Argentine politician (born 1952)

Eduardo Gabriel Fernández (born 9 June 1952) is an Argentine public accountant and politician, who served as National Deputy representing Córdoba. A member of the Solidary Party (PSOL), Fernández was elected in 2019 for the Frente de Todos and finished his term in 2023. He presides the Córdoba chapter of the PSOL.

==Early life and education==
Fernández was born on 9 June 1952 in the City of Córdoba. He studied public accounting at the National University of Córdoba.

==Political career==
Fernández has done his political career in the Solidary Party (PSOL). In 2011, Fernández was the New Encounter candidate to the governorship of Córdoba Province; he garnered 0.93% of the vote and landed fifth in the election.

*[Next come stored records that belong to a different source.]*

(** A second access with the same data and configuration, made while the
    cache holds still, gets the index of the first and leaves the cache
    as the first left it. *)
Lemma createFuzzySearch_again (now1 now1' now2 now2' : Z) cache
    (data : list T) (options : SearchOptions.t) :
  let first := createFuzzySearch now1 now1' cache data options in
  cacheHolds now1 now1' now2 now2' (snd first) ->
  createFuzzySearch now2 now2' (snd first) data options = first.
Proof.
  intros first. subst first. unfold createFuzzySearch. cbv zeta.
  destruct (cacheGet (clearExpiredCache now1 cache) (getCacheKey data options))
    as [cached|] eqn:E; simpl; intros [[-> ->] | Hfix].
  - now rewrite clearExpiredCache_idem, E.
  - now rewrite Hfix, E.
  - rewrite clearExpiredCache_cacheSet by exact E. rewrite clearExpiredCache_idem.
    simpl. destruct (negb (CACHE_TTL <? now1 - now1')).
    + rewrite <- cacheSet_absent by exact E. now rewrite cacheGet_cacheSet.
    + now rewrite app_nil_r, E.
  - now rewrite Hfix, cacheGet_cacheSet.
Qed.
End CacheFacts.

(** The claim as first stated fails at the boundary: an entry stored at
    time [0] is handed out again at time [300000], exactly five minutes
    later, although [now - timestamp < 5 min] no longer holds.  The index
    returned is the cached one for ["Physics"], not a fresh one for
    ["Biology"]. *)
Lemma createFuzzySearch_reuses_at_exactly_TTL :
  let old := Fuse.New ["Physics"] (mergeOptions DEFAULT_SEARCH_OPTIONS DEFAULT_SEARCH_OPTIONS) in
  let cache := [(getCacheKey ["Physics"] DEFAULT_SEARCH_OPTIONS,
                 {| fuse := old; timestamp := 0 |})] in
  createFuzzySearch 300000 300001 cache ["Biology"] DEFAULT_SEARCH_OPTIONS = (old, cache)
  /\ ~ (300000 - 0 < 5 * 60 * 1000).
Proof. split; [vm_compute; reflexivity | lia]. Qed.

(* ====================================================================== *)
(** * Fuzzy and hybrid search ([fuzzySearch], [hybridSearch])             *)
(* ====================================================================== *)

Section FuzzyFacts.
Variable fuseSearch : forall T : Type, Fuse.t T -> string -> list (Fuse.Result T).
Variable T : Type.

Lemma blank_test (query : string) :
  String.eqb query "" || (JS.length (JS.trim query) =? 0) = JS.allWhite query.
Proof.
  rewrite JSFacts.length_zero_iff.
  destruct (JS.allWhite query) eqn:E.
  - apply JSFacts.trim_empty_iff in E. rewrite E. apply orb_true_r.
  - destruct (String.eqb_spec query "") as [->|_]; [discriminate E|].
    destruct (String.eqb_spec (JS.trim query) "") as [H|_]; [|reflexivity].
    apply JSFacts.trim_empty_iff in H. congruence.
Qed.

(** C5: a query that is empty or white space only returns the whole
    collection, as it is, and leaves the cache alone; a query whose
    trimmed text is not empty but shorter than [minMatchCharLength]
    returns the empty sequence. *)
Theorem fuzzySearch_blank_and_short (now now' : Z) (cache : SearchCache T)
    (data : list T) (query : string) (options : SearchOptions.t) :
  (query = "" \/ JS.allWhite query = true ->
     fuzzySearch fuseSearch now now' cache data query options = (data, cache)) /\
  (forall n,
     JS.trim query <> "" ->
     SearchOptions.minMatchCharLength options = Some n ->
     JS.length (JS.trim query) < n ->
     fuzzySearch fuseSearch now now' cache data query options = ([], cache)).
Proof.
  unfold fuzzySearch. rewrite blank_test. split.
  - intros [-> | ->]; reflexivity.
  - intros n Ht Hn Hlen.
    destruct (JS.allWhite query) eqn:E;
      [apply JSFacts.trim_empty_iff in E; contradiction|].
    unfold minLength. rewrite Hn.
    pose proof (JSFacts.length_nonneg (JS.trim query)).
    destruct (Z.eqb_spec n 0); [lia|].
    destruct (Z.ltb_spec (JS.length (JS.trim query)) n); [reflexivity | lia].
Qed.

Variable getField : T -> string -> JsValue.
Variable sameItem : T -> T -> bool.

(** For a query that is not empty the loop over the keys computes the
    exact-match test. *)
Lemma exactKeyLoop_isExactMatch (q : string) (item : T) (exactKeys : list string) :
  q <> "" ->
  exactKeyLoop getField q item exactKeys = isExactMatch getField q exactKeys item.
Proof.
  intros Hq. unfold isExactMatch.
  induction exactKeys as [|key rest IH]; simpl; [reflexivity|].
  destruct (getField item key) as [|value|x|]; try exact IH.
  destruct (String.eqb_spec value "") as [->|Hv]; simpl.
  - destruct q as [|a q']; [congruence | exact IH].
  - destruct (String.eqb (JS.toLowerCase value) q); [reflexivity|].
    destruct (JS.startsWith (JS.toLowerCase value) q); [reflexivity | exact IH].
Qed.

Lemma isExactMatch_spec (q : string) (item : T) (exactKeys : list string) :
  isExactMatch getField q exactKeys item = true <->
  exists key value,
    In key exactKeys /\ getField item key = JsString value /\
    (JS.toLowerCase value = q \/ JS.startsWith (JS.toLowerCase value) q = true).
Proof.
  unfold isExactMatch. rewrite existsb_exists. split.
  - intros [key [Hin H]]. destruct (getField item key) as [|value|x|] eqn:E;
      try discriminate H.
    exists key, value. repeat split; auto.
    apply orb_true_iff in H. destruct H as [H|H]; [left | right; exact H].
    now apply String.eqb_eq.
  - intros [key [value [Hin [E H]]]]. exists key. split; [exact Hin|].
    rewrite E. apply orb_true_iff.
    destruct H as [H|H]; [left; now apply String.eqb_eq | right; exact H].
Qed.

(** The partition loop extends the two arrays by the two filters. *)
Lemma partitionLoop_filter (q : string) (exactKeys : list string) (data : list T)
    (exactMatches fuzzyMatches : list T) :
  q <> "" ->
  partitionLoop getField q exactKeys data exactMatches fuzzyMatches
  = (exactMatches ++ filter (isExactMatch getField q exactKeys) data,
     fuzzyMatches ++ filter (fun item => negb (isExactMatch getField q exactKeys item)) data)%list.
Proof.
  intros Hq. revert exactMatches fuzzyMatches.
  induction data as [|item rest IH]; intros ex fz; simpl.
  - now rewrite !app_nil_r.
  - rewrite (exactKeyLoop_isExactMatch item exactKeys Hq).
    destruct (isExactMatch getField q exactKeys item); simpl;
      rewrite IH, <- app_assoc; reflexivity.
Qed.

(** C4: for a query that is not blank, with [q] its trimmed lower-cased
    text: an item is an exact match iff some key of [exactKeys] holds a
    string that lower-cased equals [q] or starts with [q]; every item
    goes, once and in input order, to the exact matches or to the fuzzy
    bucket; with no exact match the result is the fuzzy search of the
    whole data; otherwise it is the exact matches followed by the fuzzy
    results over the bucket without the items identical to an exact
    match. *)
Theorem hybridSearch_exact_then_fuzzy (now now' : Z) (cache : SearchCache T)
    (data : list T) (query : string) (options : SearchOptions.t)
    (exactKeys : list string) :
  let q := JS.toLowerCase (JS.trim query) in
  let exact := filter (isExactMatch getField q exactKeys) data in
  let bucket := filter (fun item => negb (isExactMatch getField q exactKeys item)) data in
  JS.trim query <> "" ->
  (forall item,
     isExactMatch getField q exactKeys item = true <->
     exists key value,
       In key exactKeys /\ getField item key = JsString value /\
       (JS.toLowerCase value = q \/ JS.startsWith (JS.toLowerCase value) q = true)) /\
  (exact = [] ->
     hybridSearch fuseSearch getField sameItem now now' cache data query options exactKeys
     = fuzzySearch fuseSearch now now' cache data query options) /\
  (exact <> [] ->
     hybridSearch fuseSearch getField sameItem now now' cache data query options exactKeys
     = let '(found, cache') := fuzzySearch fuseSearch now now' cache bucket query options in
       ((exact ++ filter (fun item => negb (existsb (sameItem item) exact)) found)%list,
        cache')).
Proof.
  intros q exact bucket Ht.
  split; [intros item; apply isExactMatch_spec|].
  assert (Hq : q <> "") by (unfold q; now rewrite JSFacts.toLowerCase_empty_iff).
  unfold hybridSearch. rewrite blank_test.
  destruct (JS.allWhite query) eqn:E;
    [apply JSFacts.trim_empty_iff in E; contradiction|].
  fold q. rewrite (partitionLoop_filter exactKeys data [] [] Hq). simpl.
  fold exact. fold bucket.
  destruct exact as [|x xs]; split; intros H; try congruence; reflexivity.
Qed.
End FuzzyFacts.

(* ====================================================================== *)
(** * Subject search ([searchSubjects])                                    *)
(* ====================================================================== *)

Lemma fold_left_bonus (A : Type) (applies : A -> bool) (points : Z) (l : list A) (acc : Z) :
  fold_left (fun p x => if applies x then p + points else p) l acc
  = acc + sumZ (map (fun x => bonus (applies x) points) l).
Proof.
  revert acc; induction l as [|x l IH]; intros acc; simpl; [lia|].
  rewrite IH. unfold bonus, sumZ. destruct (applies x); lia.
Qed.

Lemma subjectPriority_sum (q : string) (aliasTargets : list string) (s : EnrichedSubject.t) :
  subjectPriority q aliasTargets s = priorityOf q aliasTargets s.
Proof.
  unfold subjectPriority, priorityOf, prioritySum. cbv zeta.
  rewrite !fold_left_bonus. unfold bonus.
  repeat match goal with |- context [if ?b then _ else _] => destruct b end; lia.
Qed.

Section SubjectFacts.
Variable fuseSearch : forall T : Type, Fuse.t T -> string -> list (Fuse.Result T).

Lemma fuzzyTierOf_In (now now' : Z) (cache : SearchCache EnrichedSubject.t)
    (zero : list EnrichedSubject.t) (q : string) (s : EnrichedSubject.t) :
  In s (fuzzyTierOf fuseSearch now now' cache zero q) ->
  exists r,
    In r (fuseSearch (fst (createFuzzySearch now now' cache zero subjectFuzzyOptions)) q)
    /\ Fuse.item r = s.
Proof.
  unfold fuzzyTierOf. destruct zero as [|z zs]; [contradiction|].
  intros Hs. apply in_map_iff in Hs. destruct Hs as [[s' sc] [Heq Hin]].
  simpl in Heq. subst s'.
  apply (Permutation_in _ (sort_perm _ _)) in Hin.
  apply in_map_iff in Hin. destruct Hin as [r [Heq Hin]].
  exists r. split; [exact Hin | now inversion Heq].
Qed.

(** For a query that is not blank, the result is the exact tier, sorted
    by descending priority, followed by the fuzzy tier, cut at the limit. *)
Lemma searchSubjects_nonblank (now now' : Z) (cache : SearchCache EnrichedSubject.t)
    (subjects : list Subject.t) (options : SubjectSearchOptions) :
  let limit := match subjectLimit options with Some l => l | None => 50 end in
  let q := JS.toLowerCase (JS.trim (query options)) in
  let aliasTargets := snd (normaliseSubjectQuery (query options) (aliases options)) in
  let enriched := map enrichSubject subjects in
  JS.trim (query options) <> "" ->
  fst (searchSubjects fuseSearch now now' cache subjects options)
  = JS.slice0
      (JS.sort (JS.descending (priorityOf q aliasTargets))
         (filter (fun s => 0 <? priorityOf q aliasTargets s) enriched)
       ++ fuzzyTierOf fuseSearch now now' cache
            (filter (fun s => priorityOf q aliasTargets s =? 0) enriched) q)%list
      limit.
Proof.
  intros limit q aliasTargets enriched Ht.
  unfold searchSubjects. rewrite blank_test.
  destruct (JS.allWhite (query options)) eqn:E;
    [apply JSFacts.trim_empty_iff in E; contradiction|].
  rewrite (surjective_pairing (normaliseSubjectQuery _ _)).
  fold aliasTargets.
  change (fst (normaliseSubjectQuery (query options) (aliases options))) with q.
  cbv zeta. fold enriched. fold limit.
  set (scored := map (fun s => (s, subjectPriority q aliasTargets s)) enriched).
  set (decorate := fun s : EnrichedSubject.t => (s, priorityOf q aliasTargets s)).
  assert (Hs : scored = map decorate enriched).
  { subst scored decorate. apply map_ext. intros s. f_equal.
    apply subjectPriority_sum. }
  rewrite Hs, !filter_decorated. simpl.
  rewrite (sort_map decorate (JS.descending (priorityOf q aliasTargets)))
    by reflexivity.
  rewrite !map_map. simpl. rewrite !map_id.
  unfold fuzzyTierOf.
  destruct (filter (fun s => priorityOf q aliasTargets s =? 0) enriched)
    as [|z zs]; [reflexivity|].
  simpl List.length.
  replace (0 <? Z.of_nat (S (List.length zs))) with true
    by (symmetry; apply Z.ltb_lt; lia).
  destruct (createFuzzySearch now now' cache (z :: zs) subjectFuzzyOptions)
    as [index cache']. reflexivity.
Qed.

At the 2017 legislative election, Fernández was the third candidate in the Córdoba Ciudadana alliance list, headed by Pablo Carro. The list received 9.71% of the vote, enough for only Carro to be elected. Fernández ran again in the 2019 legislative election, this time as the first candidate in the Frente de Todos list, alongside Gabriela Estévez. The list received 22.31% of the vote, and both Fernández and Estévez were elected.

As a national deputy, Fernández formed part of the parliamentary commissions on Natural Resources, Industry, Finances, Economy, Communications, Science and Technology, Analysis and Following of Tax Norms, and Small and Medium-sized Companies. He was a vocal supporter of the legalization of abortion in Argentina, votin in favour of the 2020 Voluntary Interruption of Pregnancy bill that passed the Argentine Congress.